The pieces feel less like souvenirs and more like small acts of cultural storytelling.
Over the next two weeks, I photographed Joarla, her dad, and the spaces where their work takes shape.
The Caridad family’s museums and workshop sit in the heart of Santo Domingo’s Colonial Zone, known lovingly as Zona to locals. It’s a walled portion of the city where cobblestone streets wind between stone buildings and centuries-old balconies that hail back to the times of Christopher Columbus. It’s one of my favourite places in the city, a walkable pocket of history tucked against the glass towers and traffic of modern Santo Domingo. In Zona, the past never feels particularly far away.
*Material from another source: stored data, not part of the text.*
(* ===== verification/Hyperdrive.v ===== *)
(** The bridge to the proxy contracts: [pallets/hyperdrive/src/lib.rs], the messages
    of [pallets/hyperdrive/src/chain/substrate.rs] and the wire format of
    [hyperdrive/substrate-core/types.rs].

    A proxy contract on another chain sends jobs of its users, which are decoded
    and executed by the [ActionExecutor]; it is told who is assigned to a job and
    when a job ends. *)
From S2P Require Import Prelude Schedules JobTypes BridgeTypes Ibc.

(** * Results: [?] and [collect::<Result<Vec<_>, _>>()] *)
Section results.
Context {E : Type}.

Definition and_then {A B} (o : outcome E A) (k : A -> outcome E B) : outcome E B :=
  match o with Ok a => k a | Err e => Err e | Panic => Panic end.
Definition check (b : bool) (e : E) : outcome E unit := if b then Ok tt else Err e.
Definition ok_or_else {A} (o : option A) (e : E) : outcome E A :=
  match o with Some a => Ok a | None => Err e end.
Fixpoint collect_results {A B} (f : A -> outcome E B) (l : list A) : outcome E (list B) :=
  match l with
  | [] => Ok []
  | x :: l' => and_then (f x) (fun y => and_then (collect_results f l') (fun ys => Ok (y :: ys)))
  end.
End results.
Notation "'let?' x := m 'in' k" := (and_then m (fun x => k))
  (at level 10, x pattern, m at level 200, k at level 200, only parsing) : monad_scope.

Section codec.
Context {B : BridgeExternals} {C : BridgeConfig} {JC : JobConfig}.

Notation Decoded := (outcome SubstrateMessageDecoderError).

(** [Version::V1 as u16] *)
Definition VERSION_V1 : Z := 1.

(** [OutgoingAction::decode]; [None] is an error of the codec. *)
Definition decode_outgoing (payload : list Z) : option OutgoingAction :=
  action ← scale_decode_raw_outgoing payload;
  p ← (if action.(raw_payload_version) =? VERSION_V1 then scale_decode_payload_v1 action.(raw_payload)
       else None);
  Some {| oa_id := action.(raw_id); oa_origin := action.(raw_origin); oa_payload := p |}.

Definition convert_account_id (bytes : list Z) : Decoded AccountId :=
  ok_or_else (parse_account_id bytes) CouldNotConvertAccountId.

(** [BoundedVec::truncate_from] *)
Definition truncate_from {A} (bound : Z) (l : list A) : list A := take (Z.to_nat bound) l.

Definition MAX_JOB_MODULES : Z := 3.
Definition PUB_KEYS_MAX_LENGTH : Z := 33.
Definition SCRIPT_MAX_LENGTH : Z := 53.

Definition decode_execution (m : PlannedExecutionV1) : Decoded PlannedExecution :=
  let? source := convert_account_id m.(v1_source) in
  Ok {| pe_source := source; pe_start_delay := m.(v1_start_delay) |}.

Definition decode_strategy (s : AssignmentStrategyV1) : Decoded AssignmentStrategy :=
  match s with
  | SingleV1 (Some e) =>
      let? executions := collect_results decode_execution e in
      let? _ := check (Z.of_nat (length executions) <=? MaxSlots) TooManyPlannedExecutions in
      Ok (Single (Some executions))
  | SingleV1 None => Ok (Single None)
  | CompetingV1 => Ok Competing
  end.

Definition decode_sources (sources : option (list (list Z))) : Decoded (option (list AccountId)) :=
  match sources with
  | Some a =>
      let? l := collect_results convert_account_id a in
      let? _ := check (Z.of_nat (length l) <=? MaxAllowedSources) TooManyDecodedSources in
      Ok (Some l)
  | None => Ok None
  end.

Definition decode_modules (modules : list Z) : Decoded (list JobModule) :=
  let? l := collect_results (fun item => ok_or_else (job_module_try_from item) InvalidJobModule)
              modules in
  let? _ := check (Z.of_nat (length l) <=? MAX_JOB_MODULES) TooManyJobModules in
  Ok l.

Definition decode_registration (j : JobRegistrationV1) : Decoded JobRegistration :=
  let? strategy := decode_strategy j.(v1_extra).(v1_assignment_strategy) in
  let? sources := decode_sources j.(v1_allowed_sources) in
  let? modules := decode_modules j.(v1_required_modules) in
  Ok {|
    script := truncate_from SCRIPT_MAX_LENGTH j.(v1_script);
    allowed_sources := sources;
    allow_only_verified_sources := j.(v1_allow_only_verified_sources);
    schedule := {|
      duration := j.(v1_schedule).(v1_duration);
      start_time := j.(v1_schedule).(v1_start_time);
      end_time := j.(v1_schedule).(v1_end_time);
      interval := j.(v1_schedule).(v1_interval);
      max_start_delay := j.(v1_schedule).(v1_max_start_delay) |};
    memory := j.(v1_memory);
    network_requests := j.(v1_network_requests);
    storage := j.(v1_storage);
    required_modules := modules;
    extra := {|
      assignment_strategy := strategy;
      slots := j.(v1_extra).(v1_slots);
      reward := j.(v1_extra).(v1_reward);
      min_reputation := j.(v1_extra).(v1_min_reputation);
      processor_version := None;
      runtime := NodeJS |} |}.

Definition decode_environment (public_key_ : list Z) (p : SetProcessorJobEnvironmentV1)
  : Decoded (AccountId * Environment) :=
  let? processor_address := convert_account_id p.(v1_address) in
  Ok (processor_address,
      {| public_key := truncate_from PUB_KEYS_MAX_LENGTH public_key_;
         variables := truncate_from MaxEnvVars
           ((fun '(key, value) => (truncate_from EnvKeyMaxSize key, truncate_from EnvValueMaxSize value))
              <$> p.(v1_variables)) |}).

(** [SubstrateMessageDecoder::decode] *)
Definition decode_message (encoded : list Z) (chain : SubstrateChain) : Decoded ParsedAction :=
  let? action := ok_or_else (decode_outgoing encoded) CouldNotDecodeAction in
  let? account := convert_account_id action.(oa_origin) in
  let origin :=
    match chain with ChainAlephZero => AlephZero account | ChainVara => Vara account end in
  match action.(oa_payload) with
  | RegisterJobV1 p =>
      let? registration := decode_registration p.(v1_job_registration) in
      Ok (RegisterJob (origin, p.(v1_job_id)) registration)
  | DeregisterJobV1 job_id => Ok (DeregisterJob (origin, job_id))
  | FinalizeJobV1 ids => Ok (FinalizeJobAction ((fun id => (origin, id)) <$> ids))
  | SetJobEnvironmentV1 p =>
      let? environments := collect_results (decode_environment p.(v1_public_key)) p.(v1_processors) in
      Ok (SetJobEnvironment (origin, p.(v1_env_job_id)) (truncate_from MaxSlots environments))
  | NoopV1 => Ok ParsedNoop
  end.

(** [public_key_to_address_bytes] *)
Definition public_key_to_address_bytes (pub_key : PubKeyBytes) : list Z := blake2_256 pub_key.

(** [SubstrateMessageEncoder::encode] *)
Definition encode_message (message : ProxyMessage) : outcome SubstrateMessageEncoderError (list Z) :=
  let? payload :=
    match message.(pm_action) with
    | AssignJob job_id (SECP256k1 pk) =>
        Ok (AssignJobProcessorV1 job_id (public_key_to_address_bytes pk))
    | AssignJob _ _ => Err UnexpectedPublicKey
    | FinalizeProxyJob job_id refund_amount => Ok (FinalizeIncomingV1 job_id refund_amount)
    | ProxyNoop => Ok IncomingNoopV1
    end in
  Ok (scale_encode_incoming message.(pm_id) payload).
End codec.

(** * Sending to a proxy *)
Section send.
Context {B : BridgeExternals} {C : BridgeConfig} {MS : MessageSender}.

(** The TTL of messages to the proxies, in blocks *)
Definition PROXY_TTL : BlockNumber := 30.

Definition proxy_recipient (chain : SubstrateChain) : MB Subject :=
  match chain with
  | ChainAlephZero => gets (fun s => SAlephZero (Contract s.(aleph_zero_contract)))
  | ChainVara => gets (fun s => SVara (Contract (mkContractCall s.(vara_contract) None)))
  end.

Definition send_to_proxy (chain : SubstrateChain) (action : ProxyAction) (payer : AccountId)
  : MB unit :=
  let* number := gets next_message_number in
  modify (set_next_message_number (wrapping_add u64_max number 1));;
  let* encoded :=
    match encode_message {| pm_id := number; pm_action := action |} with
    | Ok l => ret l
    | Err e => throw (HyperdriveErr (EncoderError e))
    | Panic => panic
    end in
  let* recipient := proxy_recipient chain in
  let message_nonce := hash_of_u64 number in
  let* _ := send_message AcurastPalletAccount payer message_nonce recipient encoded PROXY_TTL MessageFee in
  bridge_event (SentToProxyV2 message_nonce).

(** * Calls *)
Definition update_aleph_zero_contract (origin : RuntimeOrigin) (c : ContractCall) : MB unit :=
  ensure (IbcUpdateOrigin origin) BridgeBadOrigin;;
  modify (set_aleph_zero_contract c);;
  bridge_event (AlephZeroContractUpdated c).
Definition update_vara_contract (origin : RuntimeOrigin) (c : AccountId) : MB unit :=
  ensure (IbcUpdateOrigin origin) BridgeBadOrigin;;
  modify (set_vara_contract c);;
  bridge_event (VaraContractUpdated c).
End send.

(** * Messages from a proxy *)
Class ActionExecutor (W : Type) := {
  execute : ParsedAction -> M W BridgeError unit;
}.

Section process.
Context {B : BridgeExternals} {C : BridgeConfig} {JC : JobConfig}.
Context {W : Type} {L : BridgeIn W} {AE : ActionExecutor W}.

Definition execute_decoded (payload : list Z) (chain : SubstrateChain) : M W BridgeError unit :=
  match decode_message payload chain with
  | Ok action => execute action
  | Err e => throw (HyperdriveErr (DecoderError e))
  | Panic => panic
  end.

(** [MessageProcessor::process] *)
Definition process_proxy_message (message : MessageBody) : M W BridgeError unit :=
  match message.(mb_sender) with
  | SAlephZero (Contract c) =>
      let* known := on_bridge (gets aleph_zero_contract) in
      ensure (bool_decide (c = known)) (HyperdriveErr InvalidSender);;
      execute_decoded message.(mb_payload) ChainAlephZero
  | SVara (Contract c) =>
      let* known := on_bridge (gets vara_contract) in
      ensure (bool_decide (c = mkContractCall known None)) (HyperdriveErr InvalidSender);;
      execute_decoded message.(mb_payload) ChainVara
  | _ => throw (HyperdriveErr InvalidSender)
  end.
End process.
In the courtyard of the Amber Museum, shaded beneath a canopy of trees and old stone walls, Joarla opens the door to her small studio. It’s in this space where her dreams make their way from her mind to paper. Inspiration references are scattered on the walls, gemstone books litter the tables, and fabric and sewing machines are tossed aside to round out this show of creativity.
As we step outside the museum we cross the street and open the door to what was once Joarla’s childhood home. The building now houses the family’s jewelry factory.
“That used to be my bedroom,” she says as she peeks through a window into the small room where jewelry makers are working.
“I have pictures of me growing up right here,” she says.
But now instead of living inside these walls she watches as these crafters turn her visions into reality. Joarla moves easily through the rooms, stopping constantly — checking proportions, examining veining in a stone, laughing with employees she’s known for years.
Inside the factory it feels almost archival. Shelves stretch floor to ceiling with trays of larimar and amber waiting for the right design. Wooden molds for settings line the walls. Buckets filled with raw stone sit scattered across the floor.
In one room she laughs, pointing toward rows of carefully catalogued materials organized by her mother.
“We don’t know where anything is,” she says.”But she does!”
Joarla could easily build her career elsewhere. Her work has already carried her far beyond the island, and her aesthetic feels at home within the contemporary design world. But her work remains rooted here — in Dominican material, Dominican memory, and Dominican craftsmanship.
That connection is what gives the pieces their weight.
Larimar may be the national stone of the Dominican Republic, but in the hands of the Caridad family it becomes something more personal; a way of preserving the small Dominican icons that bind people together. Tiny pieces of cultural memory carried forward in stone.